Lemma lor_u32 x y : is_u32 x -> is_u32 y -> is_u32 (Z.lor x y).
Proof. intros Hx Hy. apply bits_u32. intros k Hk. by rewrite Z.lor_spec, !u32_high. Qed.

Lemma all_ones tmp : is_u32 tmp -> tmp = ULONG_MAX <-> forall k, 0 <= k < 32 -> Z.testbit tmp k = true.
Proof.
  intros Hu. split; [intros ->; apply ulong_bits|]. intros Hall. apply Z.bits_inj'. intros k Hk.
  destruct (decide (k < 32)); [rewrite Hall, ulong_bits by lia; done|].
  rewrite (u32_high tmp), (u32_high ULONG_MAX) by (done || lia). done.
Qed.

Lemma ffz_spec tmp : is_u32 tmp -> tmp <> ULONG_MAX ->
  0 <= ffz tmp < 32 /\ Z.testbit tmp (ffz tmp) = false /\ forall k, 0 <= k < ffz tmp -> Z.testbit tmp k = true.
Proof.
  intros Hu Hne. destruct (ffs_spec (Z.lxor tmp ULONG_MAX)) as (Hr & Hb & Hl).
  - apply bits_u32. intros k Hk. by rewrite Z.lxor_spec, !u32_high.
  - by intros ->%Z.lxor_eq.
  - fold (ffz tmp) in *. rewrite Z.lxor_spec, ulong_bits, xorb_true_r in Hb by done.
    split; [done|]. split; [by apply negb_true_iff|]. intros k Hk. specialize (Hl k Hk).
    rewrite Z.lxor_spec, ulong_bits, xorb_true_r in Hl by lia. by apply negb_false_iff.
Qed.

(** * The words of an array *)

Section Words.
Context (addr : list Z) (size from : Z).
Context (Hwords : Forall is_u32 addr) (Hfrom : 0 <= from < size) (Hlen : size <= 32 * Z.of_nat (length addr)).

(** The word at [p], its bits below [from] set. *)
Definition seen (p : nat) (tmp : Z) : Prop := is_u32 tmp /\ forall k, 0 <= k < 32 ->
  Z.testbit tmp k = ((32 * Z.of_nat p + k <? from) || bit_of addr (32 * Z.of_nat p + k))%bool.

Lemma bit_of_word p tmp k : addr !! p = Some tmp -> 0 <= k < 32 -> bit_of addr (32 * Z.of_nat p + k) = Z.testbit tmp k.
Proof.
  intros Hp Hk. unfold bit_of, BITS_PER_LONG.
  rewrite <- (Z.div_unique (32 * Z.of_nat p + k) 32 (Z.of_nat p) k) by lia.
  rewrite <- (Z.mod_unique (32 * Z.of_nat p + k) 32 (Z.of_nat p) k) by lia.
  by rewrite Nat2Z.id, Hp.
Qed.

(** Everything before the word [p] is set. *)
Definition before (p : nat) : Prop := forall k, from <= k < 32 * Z.of_nat p -> bit_of addr k = true.

Lemma middle_next p tmp : before p -> seen p tmp -> tmp <> ULONG_MAX -> 32 * Z.of_nat p + 32 <= size ->
  is_next (bit_of addr) size from (found_middle tmp (32 * Z.of_nat p)).
Proof.
  intros Hb [Hu Hs] Hne Hsz. destruct (ffz_spec tmp Hu Hne) as (Hr & Hz & Hl). unfold found_middle.
  rewrite Hs in Hz by lia. apply orb_false_iff in Hz as [Hz1%Z.ltb_ge Hz2]. split; [lia | | done].
  intros k Hk. destruct (decide (k < 32 * Z.of_nat p)); [apply Hb; lia|].
  specialize (Hl (k - 32 * Z.of_nat p) ltac:(lia)). rewrite Hs in Hl by lia.
  replace (32 * Z.of_nat p + (k - 32 * Z.of_nat p)) with k in Hl by lia.
  apply orb_true_iff in Hl as [Hl%Z.ltb_lt|]; [lia|done].
Qed.

Lemma skip_word p : before p -> seen p ULONG_MAX -> before (S p).
Proof.
  intros Hb [_ Hs] k Hk. destruct (decide (k < 32 * Z.of_nat p)); [apply Hb; lia|].
  specialize (Hs (k - 32 * Z.of_nat p) ltac:(lia)). rewrite ulong_bits in Hs by lia.
  replace (32 * Z.of_nat p + (k - 32 * Z.of_nat p)) with k in Hs by lia.
  symmetry in Hs. apply orb_true_iff in Hs as [Hs%Z.ltb_lt|]; [lia|done].
Qed.

Lemma first_next p tmp : before p -> seen p tmp -> 0 < size - 32 * Z.of_nat p < 32 ->
  is_next (bit_of addr) size from (found_first tmp (size - 32 * Z.of_nat p) (32 * Z.of_nat p)).
Proof.
  intros Hb [Hu Hs] Hsz. unfold found_first. set (n := size - 32 * Z.of_nat p) in *.
  set (tmp' := Z.lor tmp _). assert (is_u32 tmp') as Hu' by (apply lor_u32; [done|apply u32_range]).
  assert (forall k, 0 <= k < 32 -> Z.testbit tmp' k = (Z.testbit tmp k || (n <=? k))%bool) as Hbits.
  { intros k Hk. unfold tmp'. rewrite Z.lor_spec. f_equal. unfold u32. rewrite Z.mod_pow2_bits_low, Z.shiftl_spec by lia.
    destruct (Z.leb_spec n k); [apply ulong_bits; lia | apply Z.testbit_neg_r; lia]. }
  destruct (Z.eqb_spec tmp' ULONG_MAX) as [E|E].
  - rewrite all_ones in E by done. split; [lia | | lia]. intros k Hk.
    destruct (decide (k < 32 * Z.of_nat p)); [apply Hb; lia|]. specialize (E (k - 32 * Z.of_nat p) ltac:(lia)).
    rewrite Hbits, Hs in E by lia. replace (32 * Z.of_nat p + (k - 32 * Z.of_nat p)) with k in E by lia.
    apply orb_true_iff in E as [[Hl%Z.ltb_lt|]%orb_true_iff|Hl%Z.leb_le]; [lia | done | lia].
  - destruct (ffz_spec tmp' Hu' E) as (Hr & Hz & Hl). unfold found_middle. rewrite Hbits, Hs in Hz by lia.
    apply orb_false_iff in Hz as [[Hz1%Z.ltb_ge Hz2]%orb_false_iff Hz3%Z.leb_gt]. split; [lia | | done].
    intros k Hk. destruct (decide (k < 32 * Z.of_nat p)); [apply Hb; lia|].
    specialize (Hl (k - 32 * Z.of_nat p) ltac:(lia)). rewrite Hbits, Hs in Hl by lia.
    replace (32 * Z.of_nat p + (k - 32 * Z.of_nat p)) with k in Hl by lia.
    apply orb_true_iff in Hl as [[Hl%Z.ltb_lt|]%orb_true_iff|Hl%Z.leb_le]; [lia | done | lia].
Qed.
(** What a submission does to the queues: it leaves them, or adds the URB to the
    queue of an endpoint that takes transfers. *)
Lemma submit_outcome hc R b h u r b' : hcd_ok hc -> bus_ok R none b -> ub_urbs b !! h = Some u ->
  submittable b u -> usb_submit_urb hc (Some h) b = Some (r, b') ->
  (exists u', ub_urbs b' !! h = Some u' /\ (is_Some (io_ep (u_io u)) -> is_Some (io_ep (u_io u')))) /\
  (r <> 0 /\ ub_eps b' = ub_eps b /\ (b' = b \/ u_linked u = false) \/
   r = 0 /\ u_linked u = false /\ exists e ep, ub_eps b !! e = Some ep /\ ep_enabled ep = true /\
     ub_eps b' = <[e := set_ep_urb_list (ep_urb_list ep ++ [h]) ep]> (ub_eps b)).
Proof.
  intros Hhc Hb Hu Hs. pose proof (bo_urb _ _ _ Hb h u Hu) as Ho. cbn [usb_submit_urb].
  rewrite Hu. cbn [mbind option_bind].
  destruct (u_hcpriv u || bool_decide (io_complete (u_io u) = None)) eqn:E.
  { intros [= <- <-]. split; [by exists u|]. left. split; [done|]. split; [done|by left]. }
  apply orb_false_iff in E as [Ep Ec]. destruct Hs as [|[Hl Hbuf]]; [congruence|].
  destruct (submit_checks_total _ _ _ (u_io u) Hb) as (q & io & -> & Hr & Hsr & Hv & Hs & H0);
    [apply Ho..|].
  cbn [mbind option_bind]. rewrite (with_urb_Some _ _ _ _ Hu). cbn [mbind option_bind].
  unfold truth. destruct (Z.eqb_spec q 0) as [->|Er]; cbn [negb].
  2:{ intros [= <- <-]. split; [|left; by split_and!; [| |right]].
      exists (set_u_io io u). by split; [apply put_lookup|]. }
  destruct (H0 eq_refl) as [Hd [e He]]. destruct (Hv e He) as [ep Hep].
  assert (bus_ok R none (put_urb h (set_u_io io u) b)) as Hok.
  { apply set_io_ok; auto; try apply Hsr; [congruence|by apply same_request_desc]. }
  destruct (hcd_submit_ok hc R none _ h _ e ep Hhc Hok (put_lookup _ _ _) He Hep Hl Ep)
    as (q & b2 & -> & _ & _ & _ & _ & _ & Hz & Hn); [| |done|].
  { cbn. rewrite (sr_complete _ _ Hsr). bool_props. by apply not_eq_None_Some. }
  { cbn. unfold buffer_live. rewrite (sr_buffer _ _ Hsr), (sr_length _ _ Hsr). exact Hbuf. }
  intros [= <- <-]. destruct (decide (q = 0)) as [->|Hne].
  - destruct (Hz eq_refl) as (Hle & Hu' & Heps). split; [eexists; split; [exact Hu'|by eauto]|].
    right. split_and!; [done|done|]. exists e, ep. split_and!; [done| |done].
    revert Hle. unfold link_error. case_if; [done|]. by destruct (ep_enabled ep).
  - destruct (Hn Hne) as (Heps & u' & Hu' & Hio & _). split.
    + exists u'. split; [done|]. rewrite Hio. auto.
    + left. split_and!; [done|done|by right].
Qed.
Lemma slot_ok R b out n o : bus_ok R none b -> (forall e, o = Some e -> is_Some (ub_eps b !! e)) ->
  bus_ok R none (set_ub_dev (set_ep_slot out n o (ub_dev b)) b).
Proof.
  intros Hb Ho. apply bus_ok_dev; [done|..]; unfold set_ep_slot; destruct out; cbn;
    first [apply table_insert; [apply Hb|done] | apply Hb].
Qed.

Lemma epnum_lt z : (Z.to_nat (Z.land z USB_ENDPOINT_NUMBER_MASK) < 16)%nat.
Proof.
  unfold USB_ENDPOINT_NUMBER_MASK. change 0x0f with (Z.ones 4). rewrite Z.land_ones by lia.
  pose proof (Z.mod_pos_bound z (2 ^ 4)). lia.
Qed.

Lemma disable_endpoint_ok hc R x epaddr reset b : hcd_ok hc -> bus_ok R none b ->
  exists b', usb_disable_endpoint hc x epaddr reset b = Some b' /\ bus_ok R none b' /\ shrinks b b'.
Proof.
  intros Hhc Hb. unfold usb_disable_endpoint. set (n := Z.to_nat _).
  set (out := usb_endpoint_out _).
  set (t := if out then ud_ep_out (ub_dev b) else ud_ep_in (ub_dev b)).
  assert (table_ok (ub_eps b) t) as [Hl Ht] by (unfold t; destruct out; apply Hb).
  destruct (lookup_lt_is_Some_2 t n) as [o Ho]; [rewrite Hl; apply epnum_lt|]. rewrite Ho. cbn [mbind option_bind].
  set (b1 := if reset then _ else b).
  assert (bus_ok R none b1 /\ ub_eps b1 = ub_eps b /\ ub_urbs b1 = ub_urbs b) as (Hok1 & He1 & Hu1).
  { unfold b1. destruct reset; [|done]. split; [by apply slot_ok|done]. }
  assert (shrinks b b1) as Hs1
    by (split; rewrite ?He1, ?Hu1; [done|by eauto|]; unfold b1; by destruct reset).
  destruct o as [e|]; [|by exists b1].
  destruct (Ht e (list_elem_of_lookup_2 _ _ _ Ho)) as [ep Hep]. rewrite He1, Hep.
  cbn [mbind option_bind]. rewrite <- He1 in Hep |- *.
  destruct (flush_ok hc R x e (set_ep_enabled false ep)
              (set_ub_eps (<[e := set_ep_enabled false ep]> (ub_eps b1)) b1) Hhc)
    as (b' & E & ? & _ & Hs2).
  { by apply bus_ok_enabled. }
  { apply lookup_insert_eq. }
  exists b'. split_and!; [done|done|]. etrans; [exact Hs1|]. etrans; [|exact Hs2].
  split; [|by eauto|done]. intros e'. cbn. destruct (decide (e' = e)) as [->|].
  - by rewrite lookup_insert_eq, Hep.
  - by rewrite lookup_insert_ne.
Qed.

Lemma enable_endpoint_ok R e b : bus_ok R none b -> is_Some (ub_eps b !! e) ->
  exists b', usb_enable_endpoint e b = Some b' /\ bus_ok R none b' /\ shrinks b b'.
Proof.
  intros Hb [ep Hep]. unfold usb_enable_endpoint. rewrite Hep. cbn [mbind option_bind].
  eexists. split; [done|]. split.
  - apply (bus_ok_enabled R (set_ub_dev _ b) e ep); [|done].
    assert (forall x, Some e = Some x -> is_Some (ub_eps b !! x)) as Ho by (intros x [= <-]; eauto).
    repeat case_if; try (by apply slot_ok); [|by destruct b].
    apply (slot_ok R (set_ub_dev (set_ep_slot true _ (Some e) (ub_dev b)) b)); [by apply slot_ok|done].
  - split; [|by eauto|done]. intros e'. cbn. destruct (decide (e' = e)) as [->|].
    + by rewrite lookup_insert_eq, Hep.
    + by rewrite lookup_insert_ne.
Qed.

(** The endpoints of an interface exist, and so does its current setting. *)
Definition intf_ok (b : ubus) (i : usb_interface) : Prop :=
  (cur_altsetting i < length (altsetting i))%nat /\
  Forall (fun alt => Forall (fun e => is_Some (ub_eps b !! e)) (alt_endpoints alt)) (altsetting i).

Lemma shrinks_ep b b' e : shrinks b b' -> is_Some (ub_eps b !! e) -> is_Some (ub_eps b' !! e).
Proof.
  intros Hs [ep E]. pose proof (sk_eps _ _ Hs e) as H. rewrite E in H.
  destruct (ub_eps b' !! e); [eauto|done].
Qed.

Lemma intf_ok_shrinks b b' i : shrinks b b' -> intf_ok b i -> intf_ok b' i.
Proof.
  intros Hs [Hc Ha]. split; [done|]. eapply Forall_impl; [exact Ha|]. intros alt Halt.
  eapply Forall_impl; [exact Halt|]. intros e. by apply shrinks_ep.
Qed.

(** The blocks of the messages are fresh. *)
Definition env_ok (b : ubus) (env : intf_env) : Prop :=
  (forall h, mb_urb (en_blocks env) = Some h -> ub_urbs b !! h = None) /\
  forall n h, mb_urb (en_halt_blocks env n) = Some h -> ub_urbs b !! h = None.

Lemma disable_endpoints_ok hc R x eps : hcd_ok hc -> forall b, bus_ok R none b ->
  Forall (fun e => is_Some (ub_eps b !! e)) eps ->
  exists b', disable_endpoints hc x eps b = Some b' /\ bus_ok R none b' /\ shrinks b b'.
Proof.
  intros Hhc. induction eps as [|e eps IH]; intros b Hb Hf; cbn [disable_endpoints]; [by exists b|].
  apply Forall_cons in Hf as [[ep Hep] Hf]. rewrite Hep. cbn [mbind option_bind].
  destruct (disable_endpoint_ok hc R x (bEndpointAddress (ep_desc ep)) true b Hhc Hb)
    as (b1 & -> & Hok & Hs). cbn [mbind option_bind].
  destruct (IH b1 Hok) as (b' & E & ? & ?).
  { eapply Forall_impl; [exact Hf|]. intros x0. by apply shrinks_ep. }
  exists b'. split_and!; try done. by etrans.
Qed.

Lemma enable_endpoints_ok R eps : forall b, bus_ok R none b ->
  Forall (fun e => is_Some (ub_eps b !! e)) eps ->
  exists b', enable_endpoints eps b = Some b' /\ bus_ok R none b' /\ shrinks b b'.
Proof.
  induction eps as [|e eps IH]; intros b Hb Hf; cbn [enable_endpoints]; [by exists b|].
  apply Forall_cons in Hf as [He Hf].
  destruct (enable_endpoint_ok R e b Hb He) as (b1 & -> & Hok & Hs). cbn [mbind option_bind].
  destruct (IH b1 Hok) as (b' & E & ? & ?).
  { eapply Forall_impl; [exact Hf|]. intros x0. by apply shrinks_ep. }
  exists b'. split_and!; try done. by etrans.
Qed.

Lemma no_data_ok b blocks : (forall h, mb_urb blocks = Some h -> ub_urbs b !! h = None) ->
  msg_ok b blocks None 0.
Proof. intros Hf. split_and!; [done|by left|done]. Qed.

Lemma clear_halts_ok hc R env eps : hcd_ok hc -> forall n b, bus_ok R none b -> env_ok b env ->
  Forall (fun e => is_Some (ub_eps b !! e)) eps ->
  exists b', clear_halts hc env n eps b = Some b' /\ bus_ok R none b' /\ quiet b b'.
Proof.
  intros Hhc. induction eps as [|e eps IH]; intros n b Hb Henv Hf; cbn [clear_halts]; [by exists b|].
  apply Forall_cons in Hf as [[ep Hep] Hf]. rewrite Hep. cbn [mbind option_bind].
  unfold usb_clear_halt. set (pipe := Z.lor _ _). set (endp := if usb_pipein pipe then _ else _).
  destruct (control_msg_returns hc R b (en_halt_reply env n) (en_halt_blocks env n)
              (usb_sndctrlpipe (ub_dev b) 0) USB_REQ_CLEAR_FEATURE USB_RECIP_ENDPOINT
              USB_ENDPOINT_HALT endp None 0 Hhc Hb) as (r & b1 & -> & Hok & Hq).
  { apply no_data_ok. apply Henv. }
  cbn [mbind option_bind].
  destruct (IH (S n) b1 Hok) as (b' & E & ? & ?).
  { destruct Hq, Henv. split; rewrite qt_urbs0; done. }
  { destruct Hq. by rewrite qt_eps0. }
  exists b'. split_and!; try done. by etrans.
Qed.

Lemma ifnum_lookup intfs ifnum n : usb_ifnum_to_if intfs ifnum = Some n ->
  exists i, intfs !! n = Some i /\ bInterfaceNumber i = ifnum.
Proof.
  revert n. induction intfs as [|i intfs IH]; intros n; cbn [usb_ifnum_to_if]; [done|].
  destruct (Z.eqb_spec (bInterfaceNumber i) ifnum).
  - intros [= <-]. by exists i.
  - intros (m & Hm & ->)%fmap_Some. by apply IH.
Qed.

Lemma altnum_lookup alts altnum n : usb_altnum_to_altsetting alts altnum = Some n ->
  exists a, alts !! n = Some a /\ bAlternateSetting a = altnum.
Proof.
  revert n. induction alts as [|a alts IH]; intros n; cbn [usb_altnum_to_altsetting]; [done|].
  destruct (Z.eqb_spec (bAlternateSetting a) altnum).
  - intros [= <-]. by exists a.
  - intros (m & Hm & ->)%fmap_Some. by apply IH.
Qed.

(** The part of [usb_set_interface] after the device agreed. *)
Lemma switch_ok hc R env (manual : bool) iface (alt : usb_host_interface) a b : hcd_ok hc ->
  bus_ok R none b -> env_ok b env -> intf_ok b iface -> altsetting iface !! a = Some alt ->
  exists b', (b ← usb_disable_interface hc (en_cut env) iface b;
              b ← (if manual then clear_halts hc env 0 (alt_endpoints alt) b else Some b);
              usb_enable_interface (mk_intf (bInterfaceNumber iface) (altsetting iface) a
                                      (unregistering iface)) b) = Some b' /\
    bus_ok R none b' /\ shrinks b b'.
Proof.
  intros Hhc Hb Henv [Hc Hf] Ha. unfold usb_disable_interface, usb_enable_interface. cbn.
  destruct (lookup_lt_is_Some_2 _ _ Hc) as [cur Hcur]. rewrite Hcur. cbn [mbind option_bind].
  destruct (disable_endpoints_ok hc R (en_cut env) (alt_endpoints cur) Hhc b Hb)
    as (b1 & -> & Hok1 & Hs1).
  { exact (Forall_lookup_1 _ _ _ _ Hf Hcur). }
  cbn [mbind option_bind].
  assert (Forall (fun e => is_Some (ub_eps b1 !! e)) (alt_endpoints alt)) as Hf1.
  { eapply Forall_impl; [exact (Forall_lookup_1 _ _ _ _ Hf Ha)|]. intros e. by apply shrinks_ep. }
  assert (exists b2, (if manual then clear_halts hc env 0 (alt_endpoints alt) b1 else Some b1) = Some b2 /\
            bus_ok R none b2 /\ quiet b1 b2) as (b2 & -> & Hok2 & Hq).
  { destruct manual; [|by exists b1]. apply clear_halts_ok; try done.
    destruct Henv. split; intros; apply (sk_urbs _ _ _ Hs1); eauto. }
  cbn [mbind option_bind]. rewrite Ha. cbn [mbind option_bind].
  destruct (enable_endpoints_ok R (alt_endpoints alt) b2 Hok2) as (b' & -> & Hok' & Hs').
  { by rewrite (qt_eps _ _ Hq). }
  exists b'. split_and!; try done. etrans; [exact Hs1|]. etrans; [by apply quiet_shrinks|done].
Qed.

About this exercise: Write out precisely the lines from the one holding "cbn [mbind option_bind]. rewrite Ha." through the end of the material, including both of those ends.

Result of this task:
  cbn [mbind option_bind]. rewrite Ha. cbn [mbind option_bind].
  destruct (enable_endpoints_ok R (alt_endpoints alt) b2 Hok2) as (b' & -> & Hok' & Hs').
  { by rewrite (qt_eps _ _ Hq). }
  exists b'. split_and!; try done. etrans; [exact Hs1|]. etrans; [by apply quiet_shrinks|done].
Qed.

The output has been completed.